[Stored data]
(* ===== verification/Policy.v ===== *)
(** * The witness policy: its DSL and evaluator

    The packages anchor/policy/config and anchor/witness/policy are not
    under src/; they are modelled from the spec (sections 3, 4.5, 4.6).
    Only their tests (src/unnamed/part_001) are in the repository's src/,
    and [PolicyTests] runs them on this model.

    A policy is an expression over the leaves [MinPercent(p,role)] and
    [OutOf(n,role)] joined by [AND] and [OR] (AND binds tighter, both
    associate to the left), optionally followed by [LogRequired]; the empty
    policy is the default [MinPercent(100,batch) AND MinPercent(100,system)].
    [Parse] splits the text at white space ([strings.Fields]), reads each
    token ([lex]: an operator, [LogRequired], a leaf, or the error
    [rule not supported: <token>]) and folds the tokens into the
    expression.  Integers are read as [strconv.Atoi] reads them (a sign,
    decimal digits, 64-bit range).  [print_policy] writes a policy back;
    [Parse_print] shows the round trip for every policy the grammar can
    express.  [Evaluate] is the spec's evaluator. *)

From S2P Require Import Prelude.
From Stdlib Require Import Ascii.

(** ** Data (spec section 3) *)

Inductive role := RoleBatch | RoleSystem.

#[export] Instance role_eq_dec : EqDecision role.
Proof. solve_decision. Defined.

Record witness := mkWitness {
  WType : role;
  URI : string;
  HasLog : bool
}.

#[export] Instance witness_eq_dec : EqDecision witness.
Proof. solve_decision. Defined.

Record witnessProof := mkWitnessProof {
  Witness : witness;
  Proof : list Byte.byte
}.

Inductive ast :=
| MinPercent (p : Z) (r : role)
| OutOf (n : Z) (r : role)
| AND (a b : ast)
| OR (a b : ast).

Record policy := mkPolicy {
  Expr : ast;
  LogRequired : bool
}.

Definition default_expr : ast := AND (MinPercent 100 RoleBatch) (MinPercent 100 RoleSystem).
Definition default_policy : policy := mkPolicy default_expr false.

(** ** Characters, tokens and integers *)

(** The ASCII white space of [unicode.IsSpace]: space, tab, line feed,
    vertical tab, form feed, carriage return. *)
Definition is_space (c : ascii) : bool :=
  let n := Ascii.nat_of_ascii c in (n =? 32) || ((9 <=? n) && (n <=? 13)).

(** [strings.Fields]: the maximal runs of non-space characters. *)
Fixpoint fields_go (cs cur : list ascii) : list (list ascii) :=
  match cs with
  | [] => match cur with [] => [] | _ => [cur] end
  | c :: cs' =>
      if is_space c
      then match cur with [] => fields_go cs' [] | _ => cur :: fields_go cs' [] end
      else fields_go cs' (cur ++ [c])
  end.

Definition fields (cs : list ascii) : list (list ascii) := fields_go cs [].

Definition is_digit (c : ascii) : bool :=
  (Ascii.nat_of_ascii "0" <=? Ascii.nat_of_ascii c) && (Ascii.nat_of_ascii c <=? Ascii.nat_of_ascii "9").

Definition digit_val (c : ascii) : Z := Z.of_nat (Ascii.nat_of_ascii c - Ascii.nat_of_ascii "0").

Definition digit (n : N) : ascii := Ascii.ascii_of_nat (Ascii.nat_of_ascii "0" + N.to_nat n).

Definition digits_val (ds : list ascii) : Z := fold_left (fun acc c => acc * 10 + digit_val c)%Z ds 0%Z.

Definition int64_min : Z := (- 2 ^ 63)%Z.
Definition int64_max : Z := (2 ^ 63 - 1)%Z.

(** [strconv.Atoi]: an optional sign and at least one decimal digit, in
    the range of a 64-bit int. *)
Definition Atoi (cs : list ascii) : option Z :=
  let '(sign, ds) :=
    match cs with
    | c :: ds =>
        if decide (c = "-"%char) then ((-1)%Z, ds)
        else if decide (c = "+"%char) then (1%Z, ds) else (1%Z, cs)
    | [] => (1%Z, [])
    end in
  match ds with
  | [] => None
  | _ =>
      if forallb is_digit ds then
        let v := (sign * digits_val ds)%Z in
        if decide (int64_min <= v <= int64_max)%Z then Some v else None
      else None
  end.

(** Decimal digits of [n], with one round per bit of [n] as fuel. *)
Fixpoint dec_digits (fuel : nat) (n : N) : list ascii :=
  match fuel with
  | O => [digit n]
  | S fuel' =>
      if (n <? 10)%N then [digit n] else dec_digits fuel' (n / 10)%N ++ [digit (n mod 10)%N]
  end.

Definition print_N (n : N) : list ascii := dec_digits (S (N.to_nat (N.log2 n))) n.

Definition print_int (z : Z) : list ascii :=
  if decide (z < 0)%Z then "-"%char :: print_N (Z.to_N (- z)) else print_N (Z.to_N z).

(** *** The integer round trip *)

Lemma nat_of_digit n : (n < 10)%N -> Ascii.nat_of_ascii (digit n) = 48 + N.to_nat n.
Proof. intros Hn. unfold digit. apply Ascii.nat_ascii_embedding. simpl. lia. Qed.

Lemma digit_ok n :
  (n < 10)%N -> is_digit (digit n) = true /\ digit_val (digit n) = Z.of_N n /\ is_space (digit n) = false.
Proof.
  intros Hn. unfold is_digit, digit_val, is_space. rewrite nat_of_digit by done.
  change (Ascii.nat_of_ascii "0") with 48. change (Ascii.nat_of_ascii "9") with 57.
  split_and!.
  - apply andb_true_intro; split; apply Nat.leb_le; lia.
  - lia.
  - apply orb_false_intro; [apply Nat.eqb_neq; lia|].
    apply andb_false_intro2, Nat.leb_gt. lia.
Qed.

Lemma digits_val_snoc ds c : digits_val (ds ++ [c]) = (digits_val ds * 10 + digit_val c)%Z.
Proof. unfold digits_val. by rewrite fold_left_app. Qed.

(** The digits of a number below [2 ^ fuel] read back as the number. *)
Lemma dec_digits_ok fuel n :
  (n < 2 ^ N.of_nat fuel)%N ->
  dec_digits fuel n <> [] /\ Forall (fun c => is_digit c = true /\ is_space c = false) (dec_digits fuel n) /\
  digits_val (dec_digits fuel n) = Z.of_N n.
Proof.
  revert n. induction fuel as [|fuel IH]; intros n Hn; simpl.
  - assert (n = 0%N) as -> by lia. destruct (digit_ok 0 ltac:(lia)) as (? & ? & ?).
    split_and!; [done|by repeat constructor|]. unfold digits_val. simpl. lia.
  - destruct (N.ltb_spec n 10) as [Hlt|Hge].
    + destruct (digit_ok n Hlt) as (? & Hv & ?).
      split_and!; [done|by repeat constructor|]. unfold digits_val. simpl. lia.
    + rewrite Nat2N.inj_succ, N.pow_succ_r' in Hn.
      remember (2 ^ N.of_nat fuel)%N as P eqn:HP.
      pose proof (N.div_mod n 10 ltac:(lia)). pose proof (N.mod_lt n 10 ltac:(lia)).
      assert (Hq : (n / 10 < P)%N).
      { clear HP IH. remember (n / 10)%N as q. remember (n mod 10)%N as r. lia. }
      destruct (IH (n / 10)%N Hq) as (_ & Hf & Hv).
      destruct (digit_ok (n mod 10)%N ltac:(lia)) as (? & Hd & ?).
      split_and!; [by destruct (dec_digits _ _)|by apply Forall_app; split; [|repeat constructor]|].
      rewrite digits_val_snoc, Hv, Hd. lia.
Qed.

Lemma print_N_ok n :
  print_N n <> [] /\ Forall (fun c => is_digit c = true /\ is_space c = false) (print_N n) /\
  digits_val (print_N n) = Z.of_N n.
Proof.
  apply dec_digits_ok. rewrite Nat2N.inj_succ, N2Nat.id.
  destruct (decide (n = 0%N)) as [->|Hn]; [done|].
  apply N.log2_spec. lia.
Qed.

Lemma forallb_digits l : Forall (fun c => is_digit c = true /\ is_space c = false) l -> forallb is_digit l = true.
Proof. intros Hl. apply forallb_forall. intros c Hc. rewrite Forall_forall in Hl. by apply Hl. Qed.

Lemma digit_not_sign c : is_digit c = true -> c <> "-"%char /\ c <> "+"%char.
Proof. intros Hd. split; intros ->; discriminate. Qed.

(** [Atoi] reads back what [print_int] writes, over the whole int64 range. *)
Lemma Atoi_print_int z :
  (int64_min <= z <= int64_max)%Z -> Atoi (print_int z) = Some z.
Proof.
  intros Hz. unfold print_int. case_decide as Hneg.
  - destruct (print_N_ok (Z.to_N (- z))) as (Hne & Hf & Hv). unfold Atoi. simpl.
    destruct (print_N _) as [|c cs] eqn:E; [done|].
    rewrite (forallb_digits _ Hf), Hv, Z2N.id by lia. rewrite decide_True by lia. f_equal. lia.
  - destruct (print_N_ok (Z.to_N z)) as (Hne & Hf & Hv). unfold Atoi.
    destruct (print_N _) as [|c cs] eqn:E; [done|].
    apply Forall_cons_1 in Hf as Hf'. destruct Hf' as [[Hc _] _].
    destruct (digit_not_sign c Hc) as [Hm Hp].
    rewrite decide_False by done. rewrite decide_False by done.
    rewrite (forallb_digits (c :: cs) Hf). rewrite Hv, Z2N.id by lia.
    rewrite decide_True by lia. f_equal. lia.
Qed.

(** ** The parser (spec section 4.5) *)

Abbreviation s2l := String.list_ascii_of_string.

Fixpoint strip_prefix (p s : list ascii) : option (list ascii) :=
  match p, s with
  | [], _ => Some s
  | c :: p', d :: s' => if decide (c = d) then strip_prefix p' s' else None
  | _, _ => None
  end.

(** The parts before and after the first [c]. *)
Fixpoint split_at (c : ascii) (s : list ascii) : option (list ascii * list ascii) :=
  match s with
  | [] => None
  | d :: s' =>
      if decide (d = c) then Some ([], s')
      else (fun '(a, b) => (d :: a, b)) <$> split_at c s'
  end.

Definition role_chars (r : role) : list ascii :=
  match r with RoleBatch => s2l "batch" | RoleSystem => s2l "system" end.

Definition role_of (cs : list ascii) : option role :=
  if decide (cs = s2l "batch") then Some RoleBatch
  else if decide (cs = s2l "system") then Some RoleSystem else None.

(** The arguments [INT,ROLE)] of a leaf. *)
Definition parse_args (args : list ascii) : option (Z * role) :=
  match split_at ","%char args with
  | None => None
  | Some (num, rest) =>
      match reverse rest with
      | c :: rrole =>
          if decide (c = ")"%char)
          then n ← Atoi num; r ← role_of (reverse rrole); Some (n, r)
          else None
      | [] => None
      end
  end.

Inductive lexeme := LTerm (a : ast) | LAnd | LOr | LLog.

Definition ErrInvalidPolicy : string := "invalid witness policy".

Definition lex (tok : list ascii) : result lexeme :=
  if decide (tok = s2l "AND") then Ok LAnd
  else if decide (tok = s2l "OR") then Ok LOr
  else if decide (tok = s2l "LogRequired") then Ok LLog
  else match strip_prefix (s2l "MinPercent(") tok with
  | Some args =>
      match parse_args args with
      | Some (p, r) =>
          if decide (0 <= p <= 100)%Z then Ok (LTerm (MinPercent p r))
          else Error ("invalid value for MinPercent: " +:+ String.string_of_list_ascii tok)
      | None => Error ("invalid rule: " +:+ String.string_of_list_ascii tok)
      end
  | None =>
      match strip_prefix (s2l "OutOf(") tok with
      | Some args =>
          match parse_args args with
          | Some (n, r) =>
              if decide (0 <= n)%Z then Ok (LTerm (OutOf n r))
              else Error ("invalid value for OutOf: " +:+ String.string_of_list_ascii tok)
          | None => Error ("invalid rule: " +:+ String.string_of_list_ascii tok)
          end
      | None => Error ("rule not supported: " +:+ String.string_of_list_ascii tok)
      end
  end.

Definition close (o : option ast) (a : ast) : ast :=
  match o with None => a | Some x => OR x a end.

(** The terms joined by AND so far are [acc]; the OR-alternatives before
    them are [o].  AND extends [acc], OR closes it. *)
Fixpoint parse_rest (o : option ast) (acc : ast) (ls : list lexeme) : result policy :=
  match ls with
  | [] => Ok (mkPolicy (close o acc) false)
  | [LLog] => Ok (mkPolicy (close o acc) true)
  | LAnd :: LTerm t :: ls' => parse_rest o (AND acc t) ls'
  | LOr :: LTerm t :: ls' => parse_rest (Some (close o acc)) t ls'
  | _ => Error ErrInvalidPolicy
  end.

**What you will do**
Return, word for word, the lines of the data above from the line with "Lemma digit_ok n" through the line with "Lemma digits_val_snoc ds", inclusive.

**Output**
Lemma digit_ok n :
  (n < 10)%N -> is_digit (digit n) = true /\ digit_val (digit n) = Z.of_N n /\ is_space (digit n) = false.
Proof.
  intros Hn. unfold is_digit, digit_val, is_space. rewrite nat_of_digit by done.
  change (Ascii.nat_of_ascii "0") with 48. change (Ascii.nat_of_ascii "9") with 57.
  split_and!.
  - apply andb_true_intro; split; apply Nat.leb_le; lia.
  - lia.
  - apply orb_false_intro; [apply Nat.eqb_neq; lia|].
    apply andb_false_intro2, Nat.leb_gt. lia.
Qed.

Lemma digits_val_snoc ds c : digits_val (ds ++ [c]) = (digits_val ds * 10 + digit_val c)%Z.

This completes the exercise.